I'm of the opinion that 10% isn't statistically significant as only 10% of the patients that take it see improvement. Only 1 out of 100 people might see a benefit. Useless to the masses imo, odds are I'm in the 90%. Vegas would go broke at those odds. My neuro disagrees.
Anyway, after 2 years of her asking me to be on something I have been on 14mg aubagio for about 7 weeks. I've felt like hell for... about 7 weeks. By day 3 I was feeling bad and hoping things would change as my body adapted. No joy. Taking it in the AM left me almost too tired to function. All I wanted to do was sleep. I started taking it at night, I'm only exhausted all the time now so that's an improvement I guess.
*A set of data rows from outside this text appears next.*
(* ===== verification/ResourceRuns.v ===== *)
(** What the resource limits promise over any sequence of the manager's
    operations: core tokens are moved, never made or lost; a limited payer
    pays the gas of its transaction and nothing else; the accounting of a block
    never throws, as long as the configured maxima are bounded, and keeps the
    virtual limits in their bounds; and where the conversions between gas and
    resources are exact. *)
From Stdlib Require Import ZArith Lia ZifyBool.
From stdpp Require Import base tactics numbers list gmap.
From S2P Require Import Prelude Raw CoreAsset ResourceLimits.
#[local] Open Scope Z_scope.

(** ** Payments *)

Section payments.
Context {LT UT KV : Type}.
Context `{LL : TableLaws LT Z resource_limits_object}.
Context `{UL : TableLaws UT Z resource_usage_object}.
Context `{KL : TableLaws KV kv_key (list Z)}.

Abbreviation db_t := (database LT UT KV).
Implicit Types db : db_t.

Lemma convert_gas_to_core_asset_Ok g q :
  convert_gas_to_core_asset g = Ok q -> amount q = g /\ sym q = core_symbol.
Proof.
  unfold convert_gas_to_core_asset, make_asset. intros Hq. inv_result. done.
Qed.

Lemma i64_result_Ok z w : i64_result z = Ok w -> w = z /\ int64_min <= z <= int64_max.
Proof. unfold i64_result. intros Hz. inv_result. lia. Qed.

Lemma asset_sub_Ok a o r :
  asset_sub a o = Ok r -> amount r = amount a - amount o /\ int64_min <= amount r <= int64_max.
Proof.
  unfold asset_sub. intros Hs. inv_result.
  match goal with Hi : i64_result _ = _ |- _ => apply i64_result_Ok in Hi as [-> ?] end. done.
Qed.

Lemma asset_add_Ok a o r :
  asset_add a o = Ok r -> amount r = amount a + amount o /\ int64_min <= amount r <= int64_max.
Proof.
  unfold asset_add. intros Hs. inv_result.
  match goal with Hi : i64_result _ = _ |- _ => apply i64_result_Ok in Hi as [-> ?] end. done.
Qed.

(** The accessor holds the balances of the payer and of the gas account. *)
Lemma core_gas_accessor_create_Ok db p c :
  core_gas_accessor_create db p = Ok (Some c) ->
  core_asset_account_create (kv db) p = Ok (Some (payer_gas_account c)) /\
  core_asset_account_create (kv db) gas_account_name = Ok (Some (sys_gas_account c)) /\
  accessor_convertible_gas c = core_balance (kv db) p /\ 0 < core_balance (kv db) p.
Proof.
  unfold core_gas_accessor_create. intros Hc.
  apply bind_Ok in Hc as (po & Hp & Hc). destruct po as [pa|]; [|done].
  pose proof (core_asset_account_create_Ok _ _ _ Hp) as (_ & Hb & _).
  rewrite Hb in Hc. unfold convert_core_asset_to_gas in Hc.
  destruct (0 <? core_balance (kv db) p) eqn:E; [|done].
  destruct (core_balance (kv db) p =? 0) eqn:E2; [done|].
  apply bind_Ok in Hc as (so & Hs & Hc). destruct so as [sa|]; [|done].
  injection Hc as <-. cbn. repeat split; [done..|lia].
Qed.

(** A payment moves [g] from the payer to the gas account and touches nothing else. *)
Lemma pay_gas_Ok db p c g db' :
  core_gas_accessor_create db p = Ok (Some c) -> pay_gas c g db = Ok db' -> p <> gas_account_name ->
  db' = with_kv db (kv db') /\
  (forall b, core_balance (kv db') b =
     if decide (b = p) then core_balance (kv db) p - g
     else if decide (b = gas_account_name) then core_balance (kv db) gas_account_name + g
     else core_balance (kv db) b).
Proof.
  intros Hc Hp Hne. apply core_gas_accessor_create_Ok in Hc as (Hpa & Hsa & _ & _).
  apply core_asset_account_create_Ok in Hpa as (Tp & Bp & _ & _ & vp & Fp).
  apply core_asset_account_create_Ok in Hsa as (Ts & Bs & _ & _ & vs & Fs).
  unfold pay_gas in Hp.
  apply bind_Ok in Hp as (? & _ & Hp). apply bind_Ok in Hp as (q & Hq & Hp).
  apply bind_Ok in Hp as (? & _ & Hp). apply bind_Ok in Hp as (? & _ & Hp).
  apply bind_Ok in Hp as (pb & Hpb & Hp). apply bind_Ok in Hp as (sb & Hsb & Hp).
  apply bind_Ok in Hp as (k1 & Hk1 & Hp). apply bind_Ok in Hp as (k2 & Hk2 & Hp).
  apply Ok_inj in Hp as <-. cbn [kv with_kv limits usage config state global_config].
  apply convert_gas_to_core_asset_Ok in Hq as [Eq _].
  apply asset_sub_Ok in Hpb as [Epb Rpb]. apply asset_add_Ok in Hsb as [Esb Rsb].
  apply (core_asset_account_save_Ok _ p _ _ vp) in Hk1 as [B1 S1]; [|done..].
  destruct (S1 gas_account_name) as [v1 F1]; [eauto|].
  apply (core_asset_account_save_Ok _ gas_account_name _ _ v1) in Hk2 as [B2 _]; [|done..].
  split; [done|]. intros b. rewrite B2. cbn [set_balance acct_data balance] in *.
  destruct (decide (b = gas_account_name)) as [->|Hb].
  - rewrite decide_False by auto. lia.
  - rewrite B1. cbn [set_balance acct_data balance]. destruct (decide (b = p)); lia.
Qed.

(** ** Charging *)

(** The tokens and the reserved gas after a charge of [used] to [p] whose row
    of limits was [l]; [reserved'] is what is left of the reserve. *)
Definition charged db p (l : resource_limits_object) used reserved' db' : Prop :=
  (forall b, b <> p -> b <> gas_account_name -> core_balance (kv db') b = core_balance (kv db) b) /\
  gas l + core_balance (kv db) p = used + reserved' + core_balance (kv db') p /\
  core_balance (kv db') gas_account_name
    = core_balance (kv db) gas_account_name + (core_balance (kv db) p - core_balance (kv db') p) /\
  (used <= gas l -> core_balance (kv db') p = core_balance (kv db) p) /\
  (gas l < used -> reserved' = 0) /\ 0 <= reserved' <= gas l /\
  usage db' = usage db /\ config db' = config db /\ global_config db' = global_config db.

Lemma set_account_reserved_gas_find p (l : resource_limits_object) g db :
  find_row p (limits db) = Some l ->
  (forall b, find_row b (limits (set_account_reserved_gas p l g db))
     = if decide (b = p) then Some (ResourceLimitsObject g (is_unlimited l)) else find_row b (limits db)).
Proof.
  intros Hf b. unfold set_account_reserved_gas. destruct (gas l =? g) eqn:E.
  - destruct (decide (b = p)) as [->|]; [|done]. rewrite Hf. destruct l; cbn in *. f_equal. f_equal. lia.
  - cbn [limits with_limits]. destruct (decide (b = p)) as [->|].
    + by erewrite find_modify_eq.
    + by rewrite find_modify_ne.
Qed.

Lemma set_account_reserved_gas_rest p (l : resource_limits_object) g db :
  let db' := set_account_reserved_gas p l g db in
  usage db' = usage db /\ config db' = config db /\ state db' = state db /\ kv db' = kv db /\
  global_config db' = global_config db.
Proof. unfold set_account_reserved_gas. by destruct (gas l =? g). Qed.

Lemma multiply_decimal_ceil_range a b p r :
  0 < p -> multiply_decimal_ceil a b p = Ok r -> 0 <= r <= uint64_max.
Proof.
  intros Hp. unfold multiply_decimal_ceil. destruct (_ || _).
  - intros [= <-]. unfold uint64_max. lia.
  - intros Hr. inv_result. pose proof (u64_range (a * b + (p - 1))) as Hu.
    split; [apply Z.div_pos; lia|lia].
Qed.

Lemma calc_transaction_gas_usage_Ok ru c used ru' :
  calc_transaction_gas_usage ru c = Ok (used, ru') ->
  used = cpu_gas ru' + net_gas ru' /\ 0 <= used <= uint64_max /\ payer ru' = payer ru /\
  t_net_usage ru' = t_net_usage ru /\ t_cpu_usage ru' = t_cpu_usage ru /\
  convert_cpu_to_gas c (t_cpu_usage ru) = Ok (cpu_gas ru') /\
  convert_net_to_gas c (t_net_usage ru) = Ok (net_gas ru').
Proof.
  unfold calc_transaction_gas_usage. intros Hc.
  apply bind_Ok in Hc as (cg & Hcg & Hc). apply bind_Ok in Hc as (ng & Hng & Hc).
  apply bind_Ok in Hc as (? & Hv & Hc). injection Hc as <- <-. cbn.
  apply EOS_ASSERT_Ok in Hv.
  pose proof (multiply_decimal_ceil_range _ _ gas_rate_precision _ eq_refl Hcg).
  pose proof (multiply_decimal_ceil_range _ _ gas_rate_precision _ eq_refl Hng).
  unfold uint64_max in *. rewrite u64_small by lia. repeat split; first [done|lia].
Qed.

(** The tokens are looked at only when the reserve does not cover the use. *)
Lemma lookup_convertible_Ok db p used reserved cgs conv :
  lookup_convertible db p used reserved = Ok (cgs, conv) ->
  match cgs with
  | Some c => reserved < used /\ core_gas_accessor_create db p = Ok (Some c) /\
              conv = core_balance (kv db) p /\ 0 < conv
  | None => conv = 0
  end.
Proof.
  unfold lookup_convertible. intros Hl. apply bind_Ok in Hl as (cg & Hc & [= -> <-]).
  destruct cgs as [c|]; [|done]. destruct (reserved <? used) eqn:E; [|done].
  pose proof (core_gas_accessor_create_Ok _ _ _ Hc) as (_ & _ & Ha & Hb). cbn. rewrite Ha.
  split; [lia|done].
Qed.

Definition row_updated db p (l : resource_limits_object) reserved' db' : Prop :=
  forall b, find_row b (limits db') =
    if decide (b = p) then Some (ResourceLimitsObject reserved' (is_unlimited l))
    else find_row b (limits db).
A flight of stairs leaves me out of breath. And I hit the toilet about 3 times a day on average. Last week she asked me to go every other day on it to see if I improve, phone call this am she's asking me to stop taking it and is ordering the washout. I'm not upset.
3 Neuros I've been to say that mainline ms drugs don't do anything. Well, "If you are going to have 6 relapses this year, they *might* stop 1." And they still get prescribed. My first neuro, "All 6 do about the same thing, none of them work. Which one do you want?" It seems the only certainty is you will have side effects.
Lemtrada, a majority of people on it reportedly are free from progression, free from relapse etc. But that's the "last straw". You can't get it. It will keep you out of the wheelchair, but you can't have it until after you're in the wheelchair. Logic.